Case ID: ohio-app-3d_153/html/0698-01.html
Source: Caselaw Access Project
Author: {"author": "Hildebrandt, Presiding Judge. Painter, Judge,", "license": "Public Domain", "url": "https://static.case.law/"}
Date Created: 2024-08-24T03:29:51.129683

TAYLOR, Appellant, v. VOLUNTEERS OF AMERICA, Appellee.
    [Cite as Taylor v. Volunteers of Am., 153 Ohio App.3d 698, 2003-Ohio-4306.]
    Court of Appeals of Ohio, First District, Hamilton County.
    No. C-020651.
    Decided Aug. 15, 2003.
    
      Freking & Betz and Sheila M. Smith, for appellant.
    Rendigs, Fry, Kiely & Dennis, L.L.P., and Felix J. Gora; Lindhorst & Dreidame Co., L.P.A., and Edward S. Dorsey, for appellee.
   Hildebrandt, Presiding Judge.

{¶ 1} Plaintiff-appellant, Dr. Purcell Taylor Jr., appeals from the summary judgment entered by the Hamilton County Court of Common pleas in favor of defendant-appellee, Volunteers of America (“VOA”), in an action alleging wrongful termination of employment. For the following reasons, we affirm the trial court’s judgment.

{¶ 2} Taylor began working for VOA as a psychologist in 1990. At some point during the course of his employment, he had discussions with VOA regarding an insurance policy that would serve as a retirement benefit. Ultimately, VOA did secure a life insurance policy for Taylor, but a dispute developed about the identity of the policy’s beneficiaries.

{¶ 3} On April 17, 2001, Taylor filed a lawsuit against VOA, alleging fraud, breach of contract, promissory estoppel, and breach of fiduciary duty, all arising from the dispute over the insurance policy. On May 3, 2001, VOA placed Taylor on administrative leave, and on May 21, 2001, it terminated Taylor from its employment.

{¶ 4} Following his termination, Taylor amended his complaint to allege wrongful termination. In the amended complaint, Taylor alleged that VOA had terminated him in violation of Ohio public policy, in that the dismissal was in response to his filing suit against VOA. VOA filed a motion for summary judgment, and the trial court granted that motion as to all counts of Taylor’s complaint.

{¶ 5} In a single assignment of error, Taylor now contends that the trial court erred in granting summary judgment in favor of VOA on the wrongful-termination claim. Taylor does not contest the summary judgment as to the other claims in the complaint.

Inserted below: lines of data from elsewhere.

(** A tunnel the operator has made but not recorded is leaked when its object
    goes: the reconciliation that made it stops before the status is written,
    the object is deleted, and as its status names no tunnel the finalizer is
    released with nothing to clean up. *)
Example unrecorded_leaks :
  ∃ w1 w2 w3 w4 r, move noWorld w1 ∧ leaves answers (Reconcile true tunnelKey) w1 w2 ∧ move w2 w3 ∧
    leaves answers (Reconcile true tunnelKey) w3 w4 ∧ w_object w4 = None ∧ w_remotes noWorld = [] ∧ w_remotes w4 = [r].
Proof.
  set (w1 := putObject noWorld newTunnel).
  set (w2 := c_world (runFor (serve noValues) 4 (Reconcile true tunnelKey) (inWorld w1))).
  set (t2 := match w_object w2 with Some t => t | None => newTunnel end).
  set (t3 := {| tun_ObjectMeta := tun_ObjectMeta deletedTunnel; tun_Spec := tun_Spec t2; tun_Status := tun_Status t2 |}).
  set (w3 := putObject w2 t3).
  set (w4 := c_world (runFor (serve noValues) 100 (Reconcile true tunnelKey) (inWorld w3))).
  exists w1, w2, w3, w4. eexists. split; [apply moves_create; reflexivity|]. split; [apply reconciling|].
  split; [apply (moves_delete w2 t2); [vm_compute; reflexivity..|by exists 1%Z]|]. split; [apply reconciling|].
  vm_compute. by split_and!.
Qed.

{¶ 6} Pursuant to Civ.R. 56(C), a motion for summary judgment is to be granted only when no genuine issue of material fact remains to be litigated,, the moving party is entitled to judgment as a matter of law, and it appears from the evidence that reasonable minds can come to but one conclusion, and, with the evidence construed most strongly in favor of the nonmoving party, that conclusion is adverse to that party. The party moving for summary judgment bears the initial burden of demonstrating that no genuine issue of material fact exists, and once it has satisfied its burden, the nonmoving party has a reciprocal burden to set forth specific facts showing that there is a genuine issue for trial. This court reviews the granting of summary judgment de novo.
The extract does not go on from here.